§ Assignment
Scan the entries below for the word "What" and copy every line in which it occurs.

[Stored dataset items]
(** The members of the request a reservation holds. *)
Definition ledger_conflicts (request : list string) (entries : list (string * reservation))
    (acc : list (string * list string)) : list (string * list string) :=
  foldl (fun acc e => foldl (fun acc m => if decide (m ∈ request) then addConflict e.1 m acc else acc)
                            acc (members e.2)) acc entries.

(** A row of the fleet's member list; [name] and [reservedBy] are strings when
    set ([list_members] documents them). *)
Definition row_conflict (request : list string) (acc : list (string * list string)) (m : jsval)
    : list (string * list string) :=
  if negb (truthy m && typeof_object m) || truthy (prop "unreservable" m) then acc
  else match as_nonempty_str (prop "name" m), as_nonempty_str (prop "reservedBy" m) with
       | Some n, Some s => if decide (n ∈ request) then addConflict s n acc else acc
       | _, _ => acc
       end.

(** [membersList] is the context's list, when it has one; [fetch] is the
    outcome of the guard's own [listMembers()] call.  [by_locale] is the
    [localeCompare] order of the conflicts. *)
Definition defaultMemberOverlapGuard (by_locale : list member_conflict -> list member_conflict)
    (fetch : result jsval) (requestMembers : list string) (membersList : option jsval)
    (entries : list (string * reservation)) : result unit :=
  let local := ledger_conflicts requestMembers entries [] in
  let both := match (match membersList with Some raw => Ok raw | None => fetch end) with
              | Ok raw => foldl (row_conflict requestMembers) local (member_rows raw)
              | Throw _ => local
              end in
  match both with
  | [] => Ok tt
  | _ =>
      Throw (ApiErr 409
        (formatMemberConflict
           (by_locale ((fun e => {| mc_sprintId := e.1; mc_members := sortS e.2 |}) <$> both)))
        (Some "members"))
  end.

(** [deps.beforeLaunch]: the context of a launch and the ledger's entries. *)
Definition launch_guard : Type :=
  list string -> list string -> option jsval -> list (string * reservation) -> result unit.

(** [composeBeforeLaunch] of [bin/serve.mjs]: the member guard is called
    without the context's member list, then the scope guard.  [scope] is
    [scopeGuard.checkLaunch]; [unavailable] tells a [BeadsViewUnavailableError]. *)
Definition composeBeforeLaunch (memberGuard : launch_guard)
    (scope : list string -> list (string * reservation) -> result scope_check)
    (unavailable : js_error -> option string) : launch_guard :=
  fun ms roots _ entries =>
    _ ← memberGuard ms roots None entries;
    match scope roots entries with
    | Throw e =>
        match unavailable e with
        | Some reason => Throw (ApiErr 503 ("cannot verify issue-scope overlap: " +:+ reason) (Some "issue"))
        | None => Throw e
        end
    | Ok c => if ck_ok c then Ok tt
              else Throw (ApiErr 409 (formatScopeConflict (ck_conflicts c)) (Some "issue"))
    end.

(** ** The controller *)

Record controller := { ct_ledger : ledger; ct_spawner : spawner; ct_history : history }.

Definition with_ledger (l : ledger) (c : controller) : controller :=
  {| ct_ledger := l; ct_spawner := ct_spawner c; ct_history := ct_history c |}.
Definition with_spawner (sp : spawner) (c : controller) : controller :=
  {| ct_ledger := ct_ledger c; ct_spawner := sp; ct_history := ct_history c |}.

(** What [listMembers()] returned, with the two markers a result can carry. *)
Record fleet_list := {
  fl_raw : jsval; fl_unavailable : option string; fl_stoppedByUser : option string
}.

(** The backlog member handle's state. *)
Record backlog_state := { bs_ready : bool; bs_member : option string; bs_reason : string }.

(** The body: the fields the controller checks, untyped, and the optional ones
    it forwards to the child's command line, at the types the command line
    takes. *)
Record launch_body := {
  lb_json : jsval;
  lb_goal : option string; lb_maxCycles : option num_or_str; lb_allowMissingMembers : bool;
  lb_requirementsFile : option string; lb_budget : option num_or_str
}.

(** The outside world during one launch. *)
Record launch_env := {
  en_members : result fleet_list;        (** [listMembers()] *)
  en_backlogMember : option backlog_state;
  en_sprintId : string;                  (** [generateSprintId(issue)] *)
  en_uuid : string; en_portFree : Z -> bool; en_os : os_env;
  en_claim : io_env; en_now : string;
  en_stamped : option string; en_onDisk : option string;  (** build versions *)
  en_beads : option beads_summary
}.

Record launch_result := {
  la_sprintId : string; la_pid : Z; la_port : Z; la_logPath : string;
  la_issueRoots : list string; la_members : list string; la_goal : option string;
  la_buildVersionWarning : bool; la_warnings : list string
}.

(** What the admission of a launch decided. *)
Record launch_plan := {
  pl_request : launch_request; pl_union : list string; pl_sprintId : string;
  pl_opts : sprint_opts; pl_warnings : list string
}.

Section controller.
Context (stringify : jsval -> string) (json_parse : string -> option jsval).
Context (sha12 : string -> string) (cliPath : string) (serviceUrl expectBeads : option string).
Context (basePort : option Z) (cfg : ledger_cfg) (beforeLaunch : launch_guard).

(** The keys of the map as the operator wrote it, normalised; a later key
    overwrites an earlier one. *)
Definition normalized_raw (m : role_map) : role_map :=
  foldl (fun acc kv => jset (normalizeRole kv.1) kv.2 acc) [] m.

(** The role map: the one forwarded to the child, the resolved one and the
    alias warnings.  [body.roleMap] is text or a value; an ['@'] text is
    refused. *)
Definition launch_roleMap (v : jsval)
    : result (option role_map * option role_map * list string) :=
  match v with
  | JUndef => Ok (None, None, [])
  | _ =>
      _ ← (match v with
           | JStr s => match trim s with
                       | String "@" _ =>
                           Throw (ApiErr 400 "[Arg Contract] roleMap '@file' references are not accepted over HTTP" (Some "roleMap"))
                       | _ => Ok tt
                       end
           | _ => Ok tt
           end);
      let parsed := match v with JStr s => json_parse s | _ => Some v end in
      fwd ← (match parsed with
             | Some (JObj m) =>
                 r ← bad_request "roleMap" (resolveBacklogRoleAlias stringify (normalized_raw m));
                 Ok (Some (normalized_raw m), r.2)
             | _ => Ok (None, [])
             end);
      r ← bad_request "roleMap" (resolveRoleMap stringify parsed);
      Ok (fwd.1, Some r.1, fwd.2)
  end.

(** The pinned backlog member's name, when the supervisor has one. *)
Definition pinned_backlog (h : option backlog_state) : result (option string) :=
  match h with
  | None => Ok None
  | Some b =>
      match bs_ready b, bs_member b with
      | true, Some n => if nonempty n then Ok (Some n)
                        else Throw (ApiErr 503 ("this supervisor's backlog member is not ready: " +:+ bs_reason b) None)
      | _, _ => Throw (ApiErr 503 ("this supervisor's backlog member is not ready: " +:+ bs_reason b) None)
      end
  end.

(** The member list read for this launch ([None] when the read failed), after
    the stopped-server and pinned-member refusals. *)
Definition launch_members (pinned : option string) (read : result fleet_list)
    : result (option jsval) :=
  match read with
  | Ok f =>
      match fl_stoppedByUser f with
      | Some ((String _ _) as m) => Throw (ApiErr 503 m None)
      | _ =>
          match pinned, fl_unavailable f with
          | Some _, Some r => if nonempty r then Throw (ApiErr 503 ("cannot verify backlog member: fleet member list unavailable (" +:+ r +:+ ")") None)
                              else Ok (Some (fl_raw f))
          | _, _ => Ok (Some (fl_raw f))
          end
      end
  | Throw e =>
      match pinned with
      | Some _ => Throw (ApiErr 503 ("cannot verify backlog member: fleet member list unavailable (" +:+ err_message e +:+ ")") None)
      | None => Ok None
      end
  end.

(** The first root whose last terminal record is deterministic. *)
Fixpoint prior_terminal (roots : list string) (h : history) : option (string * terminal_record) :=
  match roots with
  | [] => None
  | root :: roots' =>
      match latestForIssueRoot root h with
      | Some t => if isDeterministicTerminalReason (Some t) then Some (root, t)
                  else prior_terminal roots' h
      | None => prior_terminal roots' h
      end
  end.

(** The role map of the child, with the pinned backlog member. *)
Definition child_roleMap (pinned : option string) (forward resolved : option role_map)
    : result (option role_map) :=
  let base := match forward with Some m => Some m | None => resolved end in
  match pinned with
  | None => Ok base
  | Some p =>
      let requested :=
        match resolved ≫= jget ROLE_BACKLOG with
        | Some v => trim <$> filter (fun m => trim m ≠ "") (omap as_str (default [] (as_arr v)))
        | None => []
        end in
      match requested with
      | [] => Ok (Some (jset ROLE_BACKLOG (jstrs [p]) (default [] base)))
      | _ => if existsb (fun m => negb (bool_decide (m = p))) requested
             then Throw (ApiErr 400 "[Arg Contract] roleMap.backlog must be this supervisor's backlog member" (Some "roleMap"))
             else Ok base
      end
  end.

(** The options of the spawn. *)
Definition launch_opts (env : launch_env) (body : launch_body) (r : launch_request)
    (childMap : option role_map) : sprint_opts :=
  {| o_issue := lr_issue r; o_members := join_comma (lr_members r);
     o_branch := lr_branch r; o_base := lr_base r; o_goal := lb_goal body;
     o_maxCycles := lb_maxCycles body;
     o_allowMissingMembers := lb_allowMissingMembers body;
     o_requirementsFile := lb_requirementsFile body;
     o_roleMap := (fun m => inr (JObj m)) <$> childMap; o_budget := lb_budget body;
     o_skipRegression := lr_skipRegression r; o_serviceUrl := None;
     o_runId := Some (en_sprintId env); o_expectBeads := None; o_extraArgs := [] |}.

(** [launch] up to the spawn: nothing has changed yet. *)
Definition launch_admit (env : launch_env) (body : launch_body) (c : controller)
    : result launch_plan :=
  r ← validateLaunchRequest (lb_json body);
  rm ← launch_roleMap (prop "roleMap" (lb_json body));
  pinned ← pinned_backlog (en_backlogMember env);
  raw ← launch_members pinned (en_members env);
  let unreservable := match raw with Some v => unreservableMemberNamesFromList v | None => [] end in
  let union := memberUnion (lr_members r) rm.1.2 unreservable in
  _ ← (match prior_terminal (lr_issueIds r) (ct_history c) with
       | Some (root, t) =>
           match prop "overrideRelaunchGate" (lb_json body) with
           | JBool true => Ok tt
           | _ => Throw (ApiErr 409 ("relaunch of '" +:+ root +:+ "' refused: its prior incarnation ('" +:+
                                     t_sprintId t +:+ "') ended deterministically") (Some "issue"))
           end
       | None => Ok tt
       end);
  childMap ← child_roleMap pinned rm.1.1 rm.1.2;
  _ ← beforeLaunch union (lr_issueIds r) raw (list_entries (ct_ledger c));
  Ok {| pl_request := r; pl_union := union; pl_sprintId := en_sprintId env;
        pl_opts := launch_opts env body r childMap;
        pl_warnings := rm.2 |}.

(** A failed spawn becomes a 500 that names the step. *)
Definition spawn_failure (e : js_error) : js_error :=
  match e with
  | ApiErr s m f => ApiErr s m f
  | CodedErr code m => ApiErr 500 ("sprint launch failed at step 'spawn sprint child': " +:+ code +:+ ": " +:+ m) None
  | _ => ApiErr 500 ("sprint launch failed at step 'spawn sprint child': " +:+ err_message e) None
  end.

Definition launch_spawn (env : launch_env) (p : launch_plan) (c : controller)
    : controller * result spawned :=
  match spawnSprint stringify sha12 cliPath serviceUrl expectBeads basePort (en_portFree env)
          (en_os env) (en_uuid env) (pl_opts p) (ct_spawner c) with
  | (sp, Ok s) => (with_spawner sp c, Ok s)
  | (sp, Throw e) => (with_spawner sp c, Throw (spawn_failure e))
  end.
...
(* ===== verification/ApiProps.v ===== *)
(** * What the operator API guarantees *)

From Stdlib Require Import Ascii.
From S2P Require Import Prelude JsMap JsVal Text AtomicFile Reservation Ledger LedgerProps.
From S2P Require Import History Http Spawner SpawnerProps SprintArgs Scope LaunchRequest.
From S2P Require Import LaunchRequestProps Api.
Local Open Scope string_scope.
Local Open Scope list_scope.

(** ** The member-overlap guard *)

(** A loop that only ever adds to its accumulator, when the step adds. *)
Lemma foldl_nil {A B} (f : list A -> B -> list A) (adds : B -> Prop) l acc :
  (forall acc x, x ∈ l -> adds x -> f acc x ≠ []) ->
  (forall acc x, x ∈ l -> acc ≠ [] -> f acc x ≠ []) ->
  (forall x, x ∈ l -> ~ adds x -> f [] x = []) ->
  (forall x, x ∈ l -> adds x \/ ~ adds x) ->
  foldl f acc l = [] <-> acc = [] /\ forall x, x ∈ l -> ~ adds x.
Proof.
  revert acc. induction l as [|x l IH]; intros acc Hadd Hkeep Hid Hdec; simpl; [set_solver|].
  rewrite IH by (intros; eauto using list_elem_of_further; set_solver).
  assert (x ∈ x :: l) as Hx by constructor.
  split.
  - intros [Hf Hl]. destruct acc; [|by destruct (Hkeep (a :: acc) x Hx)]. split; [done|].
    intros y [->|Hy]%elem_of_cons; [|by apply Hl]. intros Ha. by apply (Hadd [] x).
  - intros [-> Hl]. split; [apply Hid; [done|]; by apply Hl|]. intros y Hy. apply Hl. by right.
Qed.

§ Result of the task
(** What [listMembers()] returned, with the two markers a result can carry. *)
(** What the admission of a launch decided. *)
(** * What the operator API guarantees *)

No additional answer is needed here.